Дословный перевод: «Полное собрание сочинений. Авторское право принадлежит мистеру Валье-Инклану. Хвала Господу» (последовательно — лат., англ., лат.).

Начиная с 1925 года я уже не виделся с Валье. Обменивались письмами и книгами. В 1933-м Валье, старый, усталый и ненужный («мелочевка» — говорил он о себе и своих вещах), едет в Рим от лица Испанской Академии. По рассказам, он не поладил с Римом и был там намного дальше от Д’Аннунцио, чем в Мадриде. Для него, как Везувий для Тристана Корбьера, Рим выглядел достоверней на цветных открытках. В итоге, вчера — магнат, сегодня — нищий, он горестно возвращается в свою каменную, замшелую колыбель, чтобы передохнуть и умереть.

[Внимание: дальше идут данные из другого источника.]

(* ===== verification/Boot.v ===== *)
(** * Start-up of the block layer

    [binit] run on the zero-initialised cache builds a well-formed empty
    cache, and [boot] gives the state of a machine that has just started on a
    given disk, on which the concrete examples of this development run. *)

From S2P Require Import Prelude Bytes Core Dll Bio Log Txn.

(** The cache as the loader leaves it: every field zero. *)
Definition zero_block : block := replicate (Z.to_nat BSIZE) 0.
Definition zero_buf : buf := mkBuf 0 0 0 0 0 0 zero_block.

Record blank (s : bst) : Prop := {
  bl_len : length (bufs s) = S NBUF;
  bl_buf : Forall (fun x => b_flags x = 0 /\ b_dev x = 0 /\ b_refcnt x = 0 /\ block_ok (b_data x)) (bufs s);
  bl_disk : Forall block_ok (disk s) }.

Definition init_locks (k : nat) (c : kcore) : kcore :=
  foldl (fun c b => set_sl (SlBuf b) sl_init c) c (seq 0 k).

Lemma init_locks_S k c : init_locks (S k) c = set_sl (SlBuf k) sl_init (init_locks k c).
Proof. unfold init_locks. by rewrite seq_S, foldl_app. Qed.

Lemma init_locks_free k c b : (b < k)%nat -> sl_of (init_locks k c) (SlBuf b) = sl_init.
Proof.
  induction k as [|k IH]; intros Hb; [lia|]. rewrite init_locks_S.
  destruct (decide (b = k)) as [->|]; [apply sl_of_set_eq|].
  rewrite sl_of_set_ne by congruence. apply IH. lia.
Qed.

(** After [k] rounds of the loop of [binit]. *)
Record binit_at (s0 : bst) (k : nat) (s : bst) : Prop := {
  ba_disk : disk s = disk s0;
  ba_trace : dtrace s = dtrace s0;
  ba_core : bcore s = init_locks k (bcore s0);
  ba_strip : strip <$> bufs s = strip <$> bufs s0;
  ba_chain : chain (nxt (bufs s)) (prv (bufs s)) HEAD (reverse (seq 0 k)) HEAD }.

Lemma binit_at_len s0 k s : binit_at s0 k s -> length (bufs s) = length (bufs s0).
Proof. intros H%ba_strip%(f_equal length). by rewrite !length_fmap in H. Qed.

Lemma binit_step s0 k s :
  length (bufs s0) = S NBUF -> (k < NBUF)%nat -> binit_at s0 k s ->
  wp (h ← get_buf HEAD;
      upd_buf k (set_b_next (b_next h)) ;;
      upd_buf k (set_b_prev HEAD) ;;
      lift (initsleeplock (SlBuf k)) ;;
      upd_buf (b_next h) (set_b_prev k) ;;
      upd_buf HEAD (set_b_next k)) (fun _ s' => binit_at s0 (S k) s') s.
Proof.
  intros Hlen Hk Hat. pose proof (binit_at_len _ _ _ Hat) as Hl. rewrite Hlen in Hl.
  destruct Hat as [H1 H2 H3 H4 Hc].
  set (nx := nxt (bufs s)) in *. set (pv := prv (bufs s)) in *.
  assert (linked (bufs s) nx pv) as Hln by done.
  assert (k ∉ reverse (seq 0 k) /\ HEAD ∉ reverse (seq 0 k) /\ NoDup (reverse (seq 0 k))) as (N1 & N2 & N3).
  { rewrite reverse_Permutation. split_and!; [..|apply NoDup_seq];
      intros Hin%elem_of_seq; unfold HEAD in *; lia. }
  pose proof (chain_push nx pv HEAD _ k ltac:(unfold HEAD; lia) N1 N2 N3 Hc) as Hpush.
  assert (nx HEAD < S NBUF)%nat as Hnb.
  { pose proof (chain_next_in _ _ _ _ HEAD Hc ltac:(left)) as Hin.
    rewrite reverse_Permutation in Hin. apply elem_of_cons in Hin as [->|Hin%elem_of_seq];
      [unfold HEAD|]; lia. }
  wp_simpl. apply (wp_get_linked nx pv); [unfold HEAD; lia|done|]. intros h _ Hh _. rewrite Hh.
  wp_simpl. apply (wp_set_next nx pv); [lia|done|]. intros s1 S1 L1.
  pose proof (same_links_length _ _ S1). wp_simpl.
  eapply wp_set_prev; [lia|exact L1|]. intros s2 S2 L2.
  pose proof (same_links_length _ _ S2). unfold initsleeplock. wp_simpl.
  eapply wp_set_prev; [cbn; lia|exact L2|]. intros s3 S3 L3.
  pose proof (same_links_length _ _ S3) as E3. cbn in E3. wp_simpl.
  eapply wp_set_next; [unfold HEAD; lia|exact L3|]. intros s4 S4 L4.
  destruct S1 as (A1 & A2 & A3 & A4), S2 as (B1 & B2 & B3 & B4),
    S3 as (C1 & C2 & C3 & C4), S4 as (D1 & D2 & D3 & D4). cbn in *.
  split; [congruence|congruence| |congruence|].
  - rewrite init_locks_S. congruence.
  - rewrite seq_S, reverse_app. cbn [Nat.add reverse app].
    eapply chain_ext; [| |exact Hpush]; intros y _; apply L4.
Qed.

Lemma wp_binit s :
  blank s -> wp binit (fun _ s' => bio_inv s' /\ disk s' = disk s /\ dtrace s' = dtrace s /\
    bcore s' = init_locks NBUF (bcore s) /\
    (forall i x, bufs s' !! i = Some x -> b_flags x = 0)) s.
Proof.
  intros [Hlen Hbuf Hdisk]. unfold binit. wp_simpl.
  apply (wp_set_prev (nxt (bufs s)) (prv (bufs s))); [unfold HEAD; lia|done|]. intros s1 S1 L1.
  pose proof (same_links_length _ _ S1). wp_simpl.
  eapply wp_set_next; [unfold HEAD; lia|exact L1|]. intros s2 S2 L2.
  pose proof (same_links_length _ _ S2).
  destruct S1 as (A1 & A2 & A3 & A4), S2 as (B1 & B2 & B3 & B4). wp_simpl.
  eapply wp_mono; [apply (wp_for_range (binit_at s) NBUF _ 0)|].
  - intros j s3 Hj Hat. apply binit_step; [done|lia|done].
  - split; [congruence|congruence|unfold init_locks; cbn; congruence|congruence|].
    cbn. destruct (L2 HEAD) as [-> ->]. by rewrite !fupd_eq.
  - intros [] s3 Hat. pose proof (binit_at_len _ _ _ Hat) as Hl.
    destruct Hat as [C1 C2 C3 C4 C5]. cbn [Nat.add] in *.
    assert (forall i x, bufs s3 !! i = Some x ->
      b_flags x = 0 /\ b_dev x = 0 /\ b_refcnt x = 0 /\ block_ok (b_data x)) as Hall.
    { intros i x Hx. apply (f_equal (lookup i)) in C4. rewrite !list_lookup_fmap, Hx in C4.
      destruct (bufs s !! i) as [y|] eqn:Hy; [|done]. injection C4 as -> -> E -> ->.
      by eapply (Forall_lookup_1 _ _ _ _ Hbuf). }
    split_and!; [|congruence|congruence|done|by intros i x Hx; destruct (Hall _ _ Hx)]. split.
    + congruence.
    + exists (reverse (seq 0 NBUF)). split; [apply reverse_Permutation|done].
    + by rewrite C1.
    + intros i x Hi Hx. destruct (Hall _ _ Hx) as (F1 & F2 & F3 & F4).
      assert (blocked (bcore s3) i = false) as Hb.
      { unfold blocked. by rewrite C3, init_locks_free. }
      split; rewrite ?Hb; [by left|done|done|done|]. by rewrite F1.
    + intros x Hx. by destruct (Hall _ _ Hx) as (? & ? & _).
    + intros i j xi xj Hxi _ Hd. destruct (Hall _ _ Hxi) as (_ & E & _). lia.
Qed.

(** ** A machine that has just started *)

Definition no_tf : trapframe := mkTf 0 0 0 0 0 0 0 0 0 0 0 0 0 0 0 0 0 0 0.
Definition unused_proc : proc :=
  mkProc 0 0 0 UNUSED 0 None no_tf (mkContext 0 0 0 0 0) None 0 (replicate NOFILE None) None [].
Definition boot_proc : proc :=
  mkProc 4096 0 0 RUNNING 1 None no_tf (mkContext 0 0 0 0 0) None 0 (replicate NOFILE None) None [].
Definition boot_core : kcore :=
  mkCore [] (Some 0%nat) (boot_proc :: replicate (pred NPROC) unused_proc) 2 (Some 0%nat) ∅ 0 0 0.
Definition blank_bst (d : list block) : bst := mkBst boot_core d (replicate (S NBUF) zero_buf) [].
(** The log record before [recover_from_log], for a log at [st] of [sz] blocks. *)
Definition boot_log (st sz : Z) : log := mkLog st sz 0 0 1 0 (replicate LOGSIZE 0).

Definition boot_bst (d : list block) : bst :=
  match binit (blank_bst d) with Ok _ s => s | _ => blank_bst d end.
Definition boot (d : list block) (st sz : Z) : lst := mkLst (boot_bst d) (boot_log st sz).

Lemma zero_block_ok : block_ok zero_block.
Proof. split; [done|]. apply Forall_replicate. unfold is_byte. lia. Qed.

Lemma blank_boot d : Forall block_ok d -> blank (blank_bst d).
Proof.
  intros Hd. split; [done| |done]. apply Forall_replicate. split_and!; [done..|apply zero_block_ok].
Qed.

Lemma boot_bst_spec d :
  Forall block_ok d ->
  bio_inv (boot_bst d) /\ disk (boot_bst d) = d /\ dtrace (boot_bst d) = [] /\
  bcore (boot_bst d) = init_locks NBUF boot_core /\
  (forall i x, bufs (boot_bst d) !! i = Some x -> b_flags x = 0).
Proof.
  intros Hd. pose proof (wp_binit _ (blank_boot d Hd)) as (a & s & E & H)%wp_inv.
  unfold boot_bst. rewrite E. exact H.
Qed.

Lemma boot_tx d st sz : Forall block_ok d -> tx (boot d st sz) 1 ∅ [].
Proof.
  intros Hd. destruct (boot_bst_spec d Hd) as (H1 & H2 & H3 & H4 & H5).
  split; unfold tcore; cbn [lbio boot]; rewrite ?H4.
  - done.
  - done.
  - done.
  - intros b Hb. exfalso. unfold blocked in Hb. destruct (decide (b < NBUF)%nat).
    + by rewrite init_locks_free in Hb.
    + assert (sl_of (init_locks NBUF boot_core) (SlBuf b) = sl_init) as E; [|by rewrite E in Hb].
      unfold init_locks. cbn. rewrite !sl_of_set_ne by (injection 1; unfold NBUF in *; lia).
      done.
  - intros b n m Hb. by rewrite lookup_empty in Hb.
  - intros m (i & x & Hx & Hf & _). cbn in Hx. apply H5 in Hx. lia.
  - intros m []%not_elem_of_nil.
Qed.

(** ** A client of the log: replace the contents of a block *)

Definition write_block (n : Z) (d : block) : M lst unit :=
  b ← bcall (bread 1 n); set_bdata b d ;; log_write b ;; bcall (brelse b).

Lemma wp_write_block s pid n d Q :
  tx s pid ∅ (logged s) -> log_ok s -> home s n -> block_ok d ->
  lh_n (lg s) < Z.of_nat LOGSIZE -> lh_n (lg s) < l_size (lg s) - 1 -> 1 <= l_outstanding (lg s) ->
  (forall s', tx s' pid ∅ (logged s') -> log_ok s' -> tframe s s' ->
     logged s' = log_add n (logged s) -> l_start (lg s') = l_start (lg s) ->
     l_size (lg s') = l_size (lg s) -> l_outstanding (lg s') = l_outstanding (lg s) ->
     tdisk s' = tdisk s ->
     dtrace (lbio s') = dtrace (lbio s) -> (forall k, tview s' k = vupd (tview s) n d k) -> Q tt s') ->
  wp (write_block n d) Q s.
Proof.
  intros Htx Hlog Hh Hd H1 H2 H3 HQ. unfold write_block. wp_simpl.
  pose proof (lo_len _ Hlog) as Hlen. pose proof (lo_n _ Hlog) as Hn.
  apply (wp_tx_bread s pid ∅ (logged s)); [done|apply Hh|done| |].
  { right. rewrite map_size_empty. unfold logged. rewrite length_take. unfold LOGSIZE, NBUF in *. lia. }
  intros b s1 X1 F1 _ L1 D1 T1 V1. wp_simpl.
  eapply wp_tx_set_bdata; [exact X1|by rewrite lookup_insert_eq|done|].
  rewrite insert_insert_eq. intros s2 X2 F2 L2 D2 T2 V2. wp_simpl.
  assert (lg s2 = lg s) as E2 by congruence.
  assert (logged s2 = logged s) as El by (unfold logged; by rewrite E2).
  assert (length (tdisk s2) = length (tdisk s)) as Ed by congruence.
  eapply wp_tx_log_write; [by rewrite El| |by rewrite lookup_insert_eq| |by rewrite E2..|].
  { destruct Hlog as [G1 G2 G3 G4 G5 G6]. split; unfold home in *; rewrite ?E2, ?Ed, ?El; done. }
  { unfold home. rewrite E2, Ed. apply Hh. }
  rewrite insert_insert_eq, E2, El. intros s3 X3 O3 F3 G3 S3 Z3 U3 C3 D3 T3 V3.
  eapply wp_tx_brelse; [exact X3|by rewrite lookup_insert_eq|].
  rewrite delete_insert_id by done. intros s4 X4 F4 L4 D4 T4 V4.
  assert (logged s4 = logged s3) as El4 by (unfold logged; by rewrite L4).
  apply HQ.
  - by rewrite El4.
  - assert (length (tdisk s4) = length (tdisk s3)) as Ed4 by congruence.
    destruct O3 as [K1 K2 K3 K4 K5 K6]. split; unfold home in *; rewrite ?L4, ?Ed4, ?El4; done.
  - etrans; [exact F1|]. etrans; [exact F2|]. by etrans.
  - congruence.
  - congruence.
  - congruence.
  - congruence.
  - congruence.
  - congruence.
  - intros k. rewrite V4, V3, V2. unfold vupd. case_decide; by rewrite ?V1.
Qed.

#[global] Opaque boot_bst.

Рамон дель Валье-Инклан, великий и несчастный Валье-Инклан — галисиец, до мозга костей кельт. И близких ему надо искать скорее в Ирландии, чем в Галисии. Как и его современники, лучшие ирландские писатели-кельты, Джордж Мур, Д. М. Синг, Йейтс (Бернард Шоу иного склада, но и этот склад присущ Валье-Инклану), он начинал под влиянием французских символистов. То была зрелая пора вселенского символизма. Все громкие имена, возникшие или окрепшие в то время, вещие поэты и модные пустословы, Д’Аннунцио, Клодель, Стефан Георге, Эдвин Робинсон, Рильке, Йейтс, Валери, Гофмансталь (реалисты Унамуно и Антонио Мачадо не волхвовали) пришли из символизма. В Англии сравнивают Валье-Инклана с Джорджем Муром, но он мало похож и намного превосходит Мура. Я доподлинно знаю, что он не читал ни Мура, ни даже Д’Аннунцио, и вообще никого из чужих и своих, кроме Эспронседы в юности и Рубена Дарио в пылу дружбы. На кого он действительно похож, так это на Йейтса в стихах и на Синга в прозе. Это глубинное сходство, душевное и кровное. Ирландия и Галисия — близнецы, и как Ирландия уберегла Йейтса и особенно Синга, так Галисия уберегла Валье-Инклана от модернистской экзотики, от которой, к счастью для всех нас, он быстро избавился. Справился он и с кастильским поветрием, для многих долгим и плачевным. Бесспорно, Валье-Инклан, единственный в своем поколении, кого мало затронул культ Кастилии. (Кстати, название моей первой книжки «Ненюфары», на заре нынешних «измов», давно вечерней, проистекло от Валье-Инклана. Оно красовалось, начиная с 1899 года, на гравюре Рикардо Барохи, которую позже Валье-Инклан употребил, убрав надпись, для лиловой обложки первого издания своего «Словесного сада», первоначально «Тенистого». Там были нимфы, ненюфары, лотосы Рубена Дарио посреди озера с лебедями в тени статуй. Моя рукопись называлась просто «Облака». Впрочем, как я уже говорил, все это пережило тогдашнюю моду, и ненюфары вернулись сегодня в новом виде, да и кастильский культ на месте, к несчастью своему и нашему. Вкупе с его гордыней и банальностями.)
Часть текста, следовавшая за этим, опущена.